Tips: Welche Rolle werden Apotheken spielen, wenn das Impfen auf breiter Basis möglich sein wird?
Hoyer: Wir Apotheken sehen uns als wichtiger Partner im Gesundheitssystem – auf den auch in Krisenzeiten Verlass ist. Wir haben beim ersten Lockdown unsere Standfestigkeit bewiesen und waren auch dann im vollen Umfang erreichbar, wenn andere Gesundheitsanbieter ihre Ordinationen auf Notbetrieb umgestellt oder geschlossen hatten. Impfen ist für uns Apotheker ein wichtiger Bestandteil der Vorsorge. In vielen Ländern Europas dürfen Apotheken schon impfen und dadurch wurde die Durchimpfungsrate und Dokumentation stark verbessert. Wir können durch diese Dienstleistung einerseits die Ärzte entlasten, die mit den geplanten Coronaimpfungen sehr hohem Arbeitsdruck ausgesetzt sind und andererseits den Kunden Wege und Zeit ersparen. Schon 2020 wurden durch die Pandemie etwa viele Zeckenimpfungen nicht durchgeführt und dadurch haben wir mit über 200 Zeckenerkrankungen einen langjährigen Höchstwert erreicht. Um impfen zu dürfen, hat die Apothekerkammer ähnlich dem Schweizer Model eine sehr intensive und moderne Impfausbildung zusammengestellt. Das Wissen über Impfungen gehört außerdem zum Ausbildungsplan im Pharmaziestudium.
Tips: Hast du einen Appell an die Regierung?

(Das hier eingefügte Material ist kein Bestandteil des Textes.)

(* ===== verification/EndToEnd.v ===== *)
(** * A download from the server's session to the client's file

    The two programs composed: what [ClientSession::run] sends in answer to the
    client's request is what [do_get] reads, through a network that may cut the
    bytes anywhere. *)

From S2P Require Import Prelude Types CxxString Protocol Socket FilePath FileManager ClientSession ClientMain.

(** A file name that the request line can carry. *)
Definition requestable (f : bytes) : Prop :=
  f ≠ [] ∧ trimmed f ∧ Forall (λ c, c ≠ LF) f ∧ zlen f < 4000.

Definition get_request (f : bytes) : bytes := lit "GET " ++ f ++ [LF].
Definition quit_request : bytes := lit "QUIT" ++ [LF].

#[local] Arguments lit : simpl never.

(** The server reads the client's request as it was meant. *)
Lemma get_request_line f rest en :
  requestable f →
  line_spec DEFAULT_MAX_LINE (get_request f ++ rest) en = Some (true, lit "GET " ++ f, rest, en) ∧
  parse_request (lit "GET " ++ f) = mkRequest GET f.
Proof.
  intros (Hne & Htrim & Hlf & Hlen). split.
  - assert (get_request f ++ rest = (lit "GET " ++ f) ++ LF :: rest) as ->
      by (unfold get_request; by rewrite <-!app_assoc).
    rewrite line_spec_found.
    + do 4 f_equal. apply chomp_last. rewrite last_app.
      destruct (last f) as [c|] eqn:E; [|by apply last_None in E].
      intros [= ->]. destruct Htrim as [_ Hl]. by specialize (Hl _ E).
    + apply Forall_app. split; [by repeat constructor|done].
    + rewrite zlen_app. assert (zlen (lit "GET ") = 4) as -> by done. unfold DEFAULT_MAX_LINE. lia.
  - pose proof (parse_get [] (lit "GET") (lit " ") f []) as H. rewrite app_nil_r in H.
    apply H; try done; by repeat constructor.
Qed.

(** A calm session that reads [GET f] first answers it first. *)
Lemma conversation_get (ms : MediaStore) f rest en out e :
  requestable f → conversation (get_request f ++ rest) en out e → ∃ more, out = get_reply f ++ more ∧ conversation rest en more e.
Proof.
  intros Hf. destruct (get_request_line f rest en Hf) as [Hline Hparse].
  assert (∀ line st' en', line_spec DEFAULT_MAX_LINE (get_request f ++ rest) en = Some (true, line, st', en') →
            type (parse_request line) = GET ∧ reply (parse_request line) = Some (get_reply f) ∧ st' = rest ∧ en' = en) as Hget.
  { intros line st' en' H. rewrite Hline in H.
    assert (line = lit "GET " ++ f ∧ st' = rest ∧ en' = en) as (-> & -> & ->) by (split_and!; congruence).
    rewrite Hparse. done. }
  inversion 1; subst; try (match goal with H : line_spec _ _ _ = Some (true, _, _, _) |- _ =>
    destruct (Hget _ _ _ H) as (? & ? & -> & ->) end); simplify_eq; try congruence.
  eexists. split; [|done]. congruence.
Qed.

(** The client reads the header the server wrote. *)
Lemma downloaded_reply s n body :
  0 ≤ n < 2 ^ 64 → stream (rx s) = build_get_header n ++ body →
  downloaded s n body (stream_end (rx s)).
Proof.
  intros Hn Hst. destruct (header_line n Hn) as (Hlf & Hlen & Hcr).
  exists (lit "OK " ++ dec n), (dec n), []. split_and!.
  - assert (build_get_header n ++ body = (lit "OK " ++ dec n) ++ LF :: body) as E
      by (unfold build_get_header; by rewrite <-!app_assoc).
    by rewrite Hst, E, line_spec_found, Hcr.
  - apply header_starts.
  - apply header_payload.
  - by apply header_number.
Qed.

(** ** Properties *)

(** C1: when the media store knows a file and its content, a calm session whose
    client sends [GET f] sends an answer from which [do_get], through any
    segmentation and interruption of the stream in between, saves exactly the
    content and reports success, if its own file system lets it; and the request
    [do_get] sends is the one the session was given. *)
Theorem download_end_to_end (ms : MediaStore) (can_allocate : Z → bool) w f n content rest
    mkdir_ok can_create capacity canonical_ok sock dir :
  MediaStoreLaws ms → 0 < chunk_size_ (sess w) → calm w → vector_ok can_allocate (chunk_size_ (sess w)) = true →
  requestable f → size_view f = Some n → content_view f = Some content → zlen content = n →
  stream (rx (net w)) = get_request f ++ rest →
  let out_path := append (path_of dir) (path_of f) in
  let delivered sent := ∀ s, is_valid sock = true → Forall send_ok (sq s) → stream (rx s) = sent →
    mkdir_ok dir = true → can_create out_path = true → canonical_ok out_path = true → n ≤ capacity out_path →
    wp (do_get mkdir_ok can_create capacity canonical_ok sock f dir)
      (λ r s', r.1.1 = true ∧ r.1.2 = Some content ∧ tx s' = tx s ++ get_request f ++ quit_request)
      (λ _, False) (λ _, False) s in
  let answered w' := ∃ sent, tx (net w') = tx (net w) ++ sent ∧ delivered sent in
  wp (run can_allocate) (λ _, answered) answered answered w.
Proof.
  intros laws Hchunk Hcalm Hok Hf Hsize Hcont Hlen Hst out_path delivered answered.
  assert (0 ≤ n < 2 ^ 64) as Hn by (by apply (size_range f)).
  assert (∀ out e, conversation (stream (rx (net w))) (stream_end (rx (net w))) out e → delivered out) as Hdel.
  { intros out e Hconv s Hv Hsend Hrx Hmk Hcr Hcan Hcap. rewrite Hst in Hconv.
    apply conversation_get in Hconv as (more & -> & _); [|done].
    assert (get_reply f = build_get_header n ++ content) as Hreply.
    { unfold get_reply. rewrite bool_decide_eq_false_2, Hsize, Hcont by apply Hf. by rewrite ztake_all by lia. }
    rewrite Hreply, <-app_assoc in Hrx. pose proof (downloaded_reply s n _ Hn Hrx) as Hd.
    assert (n ≤ zlen (content ++ more)) as Hle by (rewrite zlen_app; pose proof (zlen_nonneg more); lia).
    assert (favourable mkdir_ok can_create canonical_ok f dir s) as Hfav.
    { split_and!; [done|done|done|done|]. by eexists _, _, _. }
    eapply wp_mono; [by apply do_get_wp|..]; simpl; [|by intros s' []|done].
    intros r s' H. destruct (r.1.1); [|by destruct H]. split; [done|].
    destruct H as (size & body & en & q & Hd' & _ & -> & Ht & _ & Hq).
    destruct (downloaded_unique _ _ _ _ _ _ _ Hd Hd') as [<- <-]. split.
    - rewrite ztake_app_ge, Hlen, Z.sub_diag, ztake_0, app_nil_r by lia. by rewrite ztake_all by (fold out_path; lia).
    - rewrite Ht, (Hq Hsend). done. }
  eapply wp_mono; [apply run_wp; [done|apply Hcalm]|..].
  - intros _ w' (_ & out & Ht & _ & Hconv). exists out. split; [done|]. by eapply Hdel, Hconv.
  - intros w' [(out & (_ & _ & Ht) & _ & Hconv) _]. exists out. split; [done|]. by eapply Hdel, Hconv.
  - intros w' (out & (_ & _ & Ht) & _ & Hconv). exists out. split; [done|]. by eapply Hdel, Hconv.
Qed.

(** A calm session on the demonstration store, and a client that gets its answer
    one byte at a time. *)
Lemma download_end_to_end_witness :
  let w := demo_world 2 [Seg (lit "GE"); Seg (lit "T a.mp4" ++ [LF]); Seg []] [Accept 1; SendErr EINTR] in
  requestable (lit "a.mp4") ∧
  ∃ sent, match @run demo_store (λ _, true) w with Ret _ w' => tx (net w') | _ => [] end = sent ∧
    wp (do_get (λ _, true) (λ _, true) (λ _, 100) (λ _, true) (mkSocket 5) (lit "a.mp4") (lit "d"))
      (λ r s', r.1.1 = true ∧ r.1.2 = Some (lit "AAA") ∧ tx s' = get_request (lit "a.mp4") ++ quit_request)
      (λ _, False) (λ _, False) (set_rx (map (λ c, Seg [c]) sent) io0).
Proof.
  intros w.
  assert (requestable (lit "a.mp4")) as Hf.
  { split_and!; [discriminate| |repeat constructor; discriminate|by vm_compute].
    split; intros c Hc; vm_compute in Hc; injection Hc as <-; reflexivity. }
  split; [exact Hf|].
  assert (calm w) as Hcalm by (apply demo_calm; repeat constructor; simpl; lia).
  pose proof (download_end_to_end demo_store (λ _, true) w (lit "a.mp4") 3 (lit "AAA") []
                (λ _, true) (λ _, true) (λ _, 100) (λ _, true) (mkSocket 5) (lit "d")
                demo_store_laws eq_refl Hcalm eq_refl Hf
                ltac:(by vm_compute) ltac:(by vm_compute) eq_refl ltac:(by vm_compute)) as H.
  apply wp_returns in H as (a & w' & E & sent & Ht & Hdel); [|by vm_compute].
  assert (match @run demo_store (λ _, true) w with Ret _ w' => tx (net w') | _ => [] end = lit "OK 3" ++ [LF] ++ lit "AAA")
    as Htx by by vm_compute.
  rewrite E in *. exists sent. split; [exact Ht|]. apply Hdel; try reflexivity; [constructor| |lia].
  assert (sent = lit "OK 3" ++ [LF] ++ lit "AAA") as -> by (rewrite <-Htx; symmetry; exact Ht). by vm_compute.
Defined.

Hoyer: Ja mehrere: Ich wünsche mir eine der aktuellen Situation entsprechende Wertschätzung der Leistung unserer Mitarbeiter in den Apotheken und nicht ein Übersehen, weil wir ja sowieso immer da sind. Wir testen aktuell in den Apotheken, sind einem hohen Infektionsrisiko ausgesetzt und sind aber in der Impfstrategie leider ganz weit nach hinten gereiht worden. Das schmerzt mich sehr. Ich wünsche mir eine aktive Einbindung in das Coronaimpfkonzept und eine Erlaubnis, wichtige Impfungen wie Zecken, Grippe und Corona in den Apotheken durchzuführen zu dürfen. Wir können durch unser Wissen, den niederschwelligen Zugang und die hohe Anzahl an Kundenkontakten alle Fragen zu den Impfungen und eventuellen Impfängsten beantworten. Dadurch wird das Gesundheitssystem entlastet und die Durchimpfungsraten schneller erhöht.